Hi @Farfurix - I note that this was assigned to Sprint DevExpress/testcafe-hammerhead#68, which was completed a while back even though this issue was not resolved. Do we need to reassign this to a new sprint, so it does not get forgotten?
@adriancable
Hello,
We are researching this issue. We haven't planned our next sprint yet. Watch for our updates in this thread.
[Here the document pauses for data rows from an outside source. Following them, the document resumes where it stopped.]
(* ===== verification/SignedProps.v ===== *)
(** * Signed calls: authentication, replay, exact amounts *)

From S2P Require Import Prelude Frames Slices Sets StakingConfig StakingTypes StakingState.
From S2P Require Import NominatorOps.
From S2P Require Import Examples CandidateOps Requests Calls SignedCalls RewardFrame NominationLists.
From S2P Require Import BondSets CandidateInv RequestFacts StakingInv StakingCore.
From S2P Require Import InvCandidates InvRequests InvNominate InvDispatch InvHooks StakingProps.

(** ** Authentication *)

(** The payload a call is checked against names the signer's nonce. *)
Lemma payload_nonce `{Config} call s s' proof payload :
  get_encoded_call_param call s = Some (proof, payload) →
  ∃ payload', get_encoded_call_param call s' = Some (proof, payload') ∧
    (payload = payload' → proxy_nonce (proof_signer proof) s = proxy_nonce (proof_signer proof) s').
Proof.
  destruct call; cbn; intros [= <- <-]; (eexists; split; [done|]); by intros [=].
Qed.
Lemma nonce_moves n : n +₆₄ 1 ≠ n.
Proof.
  unfold wrap_to. intros He. pose proof (Z.mod_pos_bound (n + 1) (u64_max + 1) ltac:(done)) as Hr.
  rewrite He in Hr. destruct (decide (n = u64_max)) as [->|].
  - revert He. by vm_compute.
  - rewrite Z.mod_small in He; lia.
Qed.
Lemma dispatch_ok_run `{Config} origin call s s' :
  dispatch origin call s = (Ok (), s') → dispatch_call origin call s = (Ok (), s').
Proof. apply transactional_Ok. Qed.

(** C35: a signed call succeeds only if the signer of its proof submitted it and
    the signature covers the call's arguments and the signer's nonce, exactly
    as the proxy pallet checks it ([signature_is_valid]); it counts the
    signer's nonce up and leaves every other nonce alone. *)
Theorem signed_call_authentic `{Config} origin call s s' proof payload :
  get_encoded_call_param call s = Some (proof, payload) →
  dispatch origin call s = (Ok (), s') →
  origin = Signed (proof_signer proof) ∧ signature_is_valid call s = true ∧
  ∀ a, proxy_nonce a s' =
    if decide (a = proof_signer proof) then proxy_nonce a s +₆₄ 1 else proxy_nonce a s.
Proof.
  intros Hp Hrun%dispatch_ok_run. destruct (signed_call_run _ _ _ _ _ _ Hp Hrun) as [Ho Hv _ Hn].
  split_and!; [done|unfold signature_is_valid; by rewrite Hp|].
  intros a. unfold proxy_nonce. rewrite Hn, lookup_insert. repeat case_decide; by subst.
Qed.
(* ===== verification/EventParsing.v ===== *)
(** * From logs to discovered events

    The two dispatchers over the parsers of [event_types.rs]:
    [parse_tier1_event] of [pallets/ethereum-events/src/lib.rs], on chain, and
    the [EventRegistry] of [client/external-service/src/ethereum_events_handler.rs],
    in the node; with the node's discovery of the events of a block range.  The
    Ethereum node behind [ChainClient] is a parameter. *)

From S2P Require Import Prelude Bytes EventTypes.

Definition map_ok {E A B} (f : A → B) (r : outcome E A) : outcome E B :=
  a ← r; Ok (f a).
Definition map_err {E E' A} (f : E → E') (r : outcome E A) : outcome E' A :=
  match r with
  | Ok a => Ok a
  | Err e => Err (f e)
  | Panic => Panic
  end.

(** ** In the runtime *)

Module EthereumEventsParse.
Inductive error : Set := EventParsingFailed | UnrecognizedEventSignature.

Definition parse_tier1_event (event_id : EthEventId.t) (data : option bytes)
    (topics : list bytes) : outcome error EventData.t :=
  let sig_is e := N.eqb (EthEventId.signature event_id) (ValidEvents.signature e) in
  let run {A} (f : A → EventData.t) (r : outcome EventError.t A) :=
    map_ok f (map_err (λ _, EventParsingFailed) r) in
  if sig_is ValidEvents.AddedValidator then
    run EventData.LogAddedValidator (AddedValidatorData.parse_bytes data topics)
  else if sig_is ValidEvents.Lifted then
    run EventData.LogLifted (LiftedData.parse_bytes data topics)
  else if sig_is ValidEvents.LiftedToPredictionMarket then
    run EventData.LogLiftedToPredictionMarket (LiftedData.parse_bytes data topics)
  else if sig_is ValidEvents.NftMint then
    run EventData.LogNftMinted (NftMintData.parse_bytes data topics)
  else if sig_is ValidEvents.NftTransferTo then
    run EventData.LogNftTransferTo (NftTransferToData.parse_bytes data topics)
  else if sig_is ValidEvents.NftCancelListing then
    run EventData.LogNftCancelListing (NftCancelListingData.parse_bytes data topics)
  else if sig_is ValidEvents.NftEndBatchListing then
    run EventData.LogNftEndBatchListing (NftEndBatchListingData.parse_bytes data topics)
  else if sig_is ValidEvents.AvtGrowthLifted then
    run EventData.LogAvtGrowthLifted (AvtGrowthLiftedData.parse_bytes data topics)
  else if sig_is ValidEvents.AvtLowerClaimed then
    run EventData.LogLowerClaimed (AvtLowerClaimedData.parse_bytes data topics)
  else if sig_is ValidEvents.LowerReverted then
    run EventData.LogLowerReverted (LowerRevertedData.parse_bytes data topics)
  else if sig_is ValidEvents.AvtRewardsMinted then
    run EventData.LogRewardsMinted (TotalSupplyUpdatedData.parse_bytes data topics)
  else Err UnrecognizedEventSignature.
End EthereumEventsParse.

(** ** In the node *)

Module AppError.
Inductive t : Set :=
  | ErrorParsingEventLogs
  | ErrorGettingEventLogs
  | ErrorGettingBridgeContract
  | RetryLimitReached
  | SignatureGenerationFailed
  | MissingTransactionHash
  | MissingBlockNumber
  | MissingEventSignature
  | ParsingError (e : EventError.t)
  | GenericError.
End AppError.

(** A parser of the registry. *)
Abbreviation Parser := (option bytes → list bytes → outcome AppError.t EventData.t) (only parsing).

Definition EventInfo {A} (f : A → EventData.t)
    (parse_bytes : option bytes → list bytes → outcome EventError.t A) : Parser :=
  λ data topics, map_ok f (map_err AppError.ParsingError (parse_bytes data topics)).

Definition EventRegistry : gmap H256 Parser :=
  list_to_map (reverse [
    (ValidEvents.signature ValidEvents.AddedValidator,
      EventInfo EventData.LogAddedValidator AddedValidatorData.parse_bytes);
    (ValidEvents.signature ValidEvents.Lifted,
      EventInfo EventData.LogLifted LiftedData.parse_bytes);
    (ValidEvents.signature ValidEvents.AvtGrowthLifted,
      EventInfo EventData.LogAvtGrowthLifted AvtGrowthLiftedData.parse_bytes);
    (ValidEvents.signature ValidEvents.NftCancelListing,
      EventInfo EventData.LogNftCancelListing NftCancelListingData.parse_bytes);
    (ValidEvents.signature ValidEvents.NftEndBatchListing,
      EventInfo EventData.LogNftEndBatchListing NftEndBatchListingData.parse_bytes);
    (ValidEvents.signature ValidEvents.NftMint,
      EventInfo EventData.LogNftMinted NftMintData.parse_bytes);
    (ValidEvents.signature ValidEvents.NftTransferTo,
      EventInfo EventData.LogNftTransferTo NftTransferToData.parse_bytes);
    (ValidEvents.signature ValidEvents.AvtLowerClaimed,
      EventInfo EventData.LogLowerClaimed AvtLowerClaimedData.parse_bytes);
    (ValidEvents.signature ValidEvents.LowerReverted,
      EventInfo EventData.LogLowerReverted LowerRevertedData.parse_bytes);
    (ValidEvents.signature ValidEvents.LiftedToPredictionMarket,
      EventInfo EventData.LogLiftedToPredictionMarket LiftedData.parse_bytes);
    (ValidEvents.signature ValidEvents.Erc20DirectTransfer,
      EventInfo EventData.LogErc20Transfer LiftedData.from_erc_20_contract_transfer_bytes);
    (ValidEvents.signature ValidEvents.AvtRewardsMinted,
      EventInfo EventData.LogRewardsMinted TotalSupplyUpdatedData.parse_bytes)]).

Definition parse_event_data (signature : H256) (data : option bytes) (topics : list bytes) :
    outcome AppError.t EventData.t :=
  parser ← or_err (EventRegistry !! signature) AppError.ErrorParsingEventLogs;
  parser data topics.

Module ChainLog.
Record t := mk {
  address : H160; topics : list H256; data : bytes;
  transaction_hash : option H256; block_number : option Z }.
End ChainLog.

Module DiscoveredEvent.
Record t := mk { event : EthEvent.t; block : Z }.
#[global] Instance t_eq : EqDecision t.
Proof. solve_decision. Defined.
Definition tx_hash (e : t) : H256 := EthEventId.transaction_hash (EthEvent.event_id (event e)).
Definition signature (e : t) : H256 := EthEventId.signature (EthEvent.event_id (event e)).
(** [Ord]: by block, then by transaction hash. *)
Definition cmp (e e' : t) : comparison :=
  match Z.compare (block e) (block e') with
  | Eq => N.compare (tx_hash e) (tx_hash e')
  | ord => ord
  end.
End DiscoveredEvent.

(** The token of a direct transfer is the contract that emitted the log. *)
Definition with_log_address (log : ChainLog.t) (e : EventData.t) : EventData.t :=
  match e with
  | EventData.LogErc20Transfer d =>
      if N.eqb (LiftedData.token_contract d) 0 then
        EventData.LogErc20Transfer
          (LiftedData.mk (ChainLog.address log) (LiftedData.sender_address d)
             (LiftedData.receiver_address d) (LiftedData.amount d) (LiftedData.nonce d))
      else e
  | _ => e
  end.

Definition parse_log (log : ChainLog.t) : outcome AppError.t DiscoveredEvent.t :=
  signature ← or_err (head (ChainLog.topics log)) AppError.MissingEventSignature;
  tx_hash ← or_err (ChainLog.transaction_hash log) AppError.MissingTransactionHash;
  block_number ← or_err (ChainLog.block_number log) AppError.MissingBlockNumber;
  let topics := be_bytes 32 <$> ChainLog.topics log in
  let data := match ChainLog.data log with [] => None | d => Some d end in
  event_data ← parse_event_data signature data topics;
  Ok (DiscoveredEvent.mk
        (EthEvent.mk (EthEventId.mk signature tx_hash) (with_log_address log event_data))
        block_number).

Module LogFilter.
Record t := mk {
  from_block : Z; to_block : Z; addresses : list H160; topics : list (option (list H256)) }.
End LogFilter.

Section Discovery.
(** [ChainClient::get_logs]: the logs that match a filter, or an error. *)
Variable get_logs : LogFilter.t → option (list ChainLog.t).

Definition identify_secondary_bridge_events (start_block end_block : Z)
    (contract_addresses : list H160) (event_types : list ValidEvents.t) :
    outcome AppError.t (list ChainLog.t) :=
  let topic0 := ValidEvents.signature <$> event_types in
  let filter := LogFilter.mk start_block end_block []
                  [Some topic0; None; Some contract_addresses; None] in
  or_err (get_logs filter) AppError.ErrorGettingEventLogs.
Definition identify_primary_bridge_events (start_block end_block : Z)
    (bridge_contract_addresses : list H160) (event_types : list ValidEvents.t) :
    outcome AppError.t (list ChainLog.t) :=
  let topic0 := ValidEvents.signature <$> event_types in
  let filter := LogFilter.mk start_block end_block bridge_contract_addresses
                  [Some topic0; None; None; None] in
  or_err (get_logs filter) AppError.ErrorGettingEventLogs.

(** The loop of [identify_events]: the first log of a transaction counts. *)
Fixpoint unique_transactions (logs : list ChainLog.t) (seen : gmap H256 DiscoveredEvent.t) :
    outcome AppError.t (gmap H256 DiscoveredEvent.t) :=
  match logs with
  | [] => Ok seen
  | log :: logs =>
      match ChainLog.transaction_hash log with
      | Some tx_hash =>
          match seen !! tx_hash with
          | Some _ => unique_transactions logs seen
          | None =>
              discovered_event ← parse_log log;
              unique_transactions logs (<[tx_hash := discovered_event]> seen)
          end
      | None => unique_transactions logs seen
      end
  end.

(** The values of the final [HashMap] come in no particular order. *)
Definition identify_events (start_block end_block : Z) (contract_addresses : list H160)
    (event_signatures_to_find : list H256) : outcome AppError.t (list DiscoveredEvent.t) :=
  let all_primary_events := List.filter ValidEvents.is_primary ValidEvents.values in
  let all_secondary_events := List.filter (negb ∘ ValidEvents.is_primary) ValidEvents.values in
  logs ← identify_primary_bridge_events start_block end_block contract_addresses all_primary_events;
  let extend_discovery_to_secondary_events :=
    existsb (λ x, bool_decide (x ∈ all_secondary_events))
      (omap ValidEvents.try_from event_signatures_to_find) in
  secondary_logs ←
    (if extend_discovery_to_secondary_events then
       identify_secondary_bridge_events start_block end_block contract_addresses
         all_secondary_events
     else Ok []);
  found ← unique_transactions (logs ++ secondary_logs) ∅;
  Ok ((map_to_list
         (filter (λ kv, DiscoveredEvent.signature kv.2 ∈ event_signatures_to_find) found)).*2).
End Discovery.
Hi - note @AndreyBelym modify the tags a few hours back. Do you have any update on identifying the cause of this issue? Thanks!
@adriancable @Farfurix Hello, My test had the same thing.
When I created a new Google accout and tested it, this issue did not occur. But the existing Google account didn't solve the problem.
@Farfurix - we understand that, if you had updates on progress, you would post them here, and because there is nothing, there are no updates.
However, we are certain that you have investigative work at least planned and scheduled in your development roadmap, so we would appreciate if you can share that schedule with us those of us impacted by this issue know when to expect results.
We think this is a serious issue, higher priority than many others for which PRs have been created, because it affects the testing of any web site or web app that uses Google SSO.
Thank you!
@adriancable
Hello,
We can only say that a lot of resources will be required to implement and maintain this functionality. Any changes to the TestCafe/hammerhead/Google authorization mechanism may have a bad effect on it. At the moment, I cannot give you any estimates on when we will return to this issue.
I believe that the simplest way to resolve this issue is to mock the Google (or any other) authorization at the web app development stage.
@Farfurix - are you able to email me on [email protected]? I have an idea around this issue which you and your team might find interesting and attractive.
@adriancable
Feel free to share your idea in this thread. We will take it into account.
@Farfurix - my idea is a commercial one.
My idea is that we discuss a potential consultancy project to scope out the work and cost required to address this issue, and if it looks good we execute on that project. I am happy for the results to be given back to the community under the MIT license. The idea of this is win-win-win:
- Win for you, since you get $$$ from me which you can invest in other development areas of your choice.
- Win for other DevExpress customers, since they get full access to the results of the work.
- Win for me, since I get development time from you on an issue which is important to me, which otherwise you cannot tell me when you will work on.
I acknowledge you request discussing in this thread, but Github is not the right vehicle for commercial discussions, hence my request for you to email me privately. If you want to continue this discussion, my suggestion again is that in the first instance, email is the best approach.
@adriancable
Hello,
TestCafe is an open-source framework. We don't accept commercial ideas. You might want to find proper specialists on LinkedIn or similar web sites.
We use all our resources to address priority tasks. At the moment, this issue is not on our priority list based on the information we have.
@Farfurix - sorry if I wasn't clear. Under my suggestion, any work you would do under this arrangement would be fully open-source and would be available to everyone. So, it would benefit not just me but the entire Testcafe community, specifically the other people in this thread who are also coming up against the Google login issue.
FYI: I'm still running into this issue also and I have set the "Allow less secure apps" Google account setting to On. Thanks!
Hi @adriancable,
This issue is not reproduced with combination of [email protected] and the Google Chrome browser. Feel free to reopen this issue if you encounter it in other browsers.